Work request> Please set down, exactly as written, the line containing "- intros [?|?];" and every line after it through the end of the records.

BEGIN

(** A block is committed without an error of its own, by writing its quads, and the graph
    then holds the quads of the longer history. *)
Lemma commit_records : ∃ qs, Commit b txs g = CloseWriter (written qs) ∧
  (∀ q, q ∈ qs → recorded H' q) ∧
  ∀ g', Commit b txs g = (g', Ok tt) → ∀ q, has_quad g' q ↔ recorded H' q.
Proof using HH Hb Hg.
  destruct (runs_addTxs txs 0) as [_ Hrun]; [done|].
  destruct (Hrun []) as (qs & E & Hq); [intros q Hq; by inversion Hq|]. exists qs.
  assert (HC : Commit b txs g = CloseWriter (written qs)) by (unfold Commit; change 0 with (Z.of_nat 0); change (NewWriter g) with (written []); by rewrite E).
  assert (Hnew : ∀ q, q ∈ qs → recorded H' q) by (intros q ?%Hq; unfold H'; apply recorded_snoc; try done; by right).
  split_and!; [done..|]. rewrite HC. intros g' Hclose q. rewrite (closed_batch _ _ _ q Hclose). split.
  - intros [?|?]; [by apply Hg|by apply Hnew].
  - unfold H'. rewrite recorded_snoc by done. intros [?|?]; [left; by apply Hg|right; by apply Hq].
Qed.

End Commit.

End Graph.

END

Exercise answer>
  - intros [?|?]; [by apply Hg|by apply Hnew].
  - unfold H'. rewrite recorded_snoc by done. intros [?|?]; [left; by apply Hg|right; by apply Hq].
Qed.

End Commit.

End Graph.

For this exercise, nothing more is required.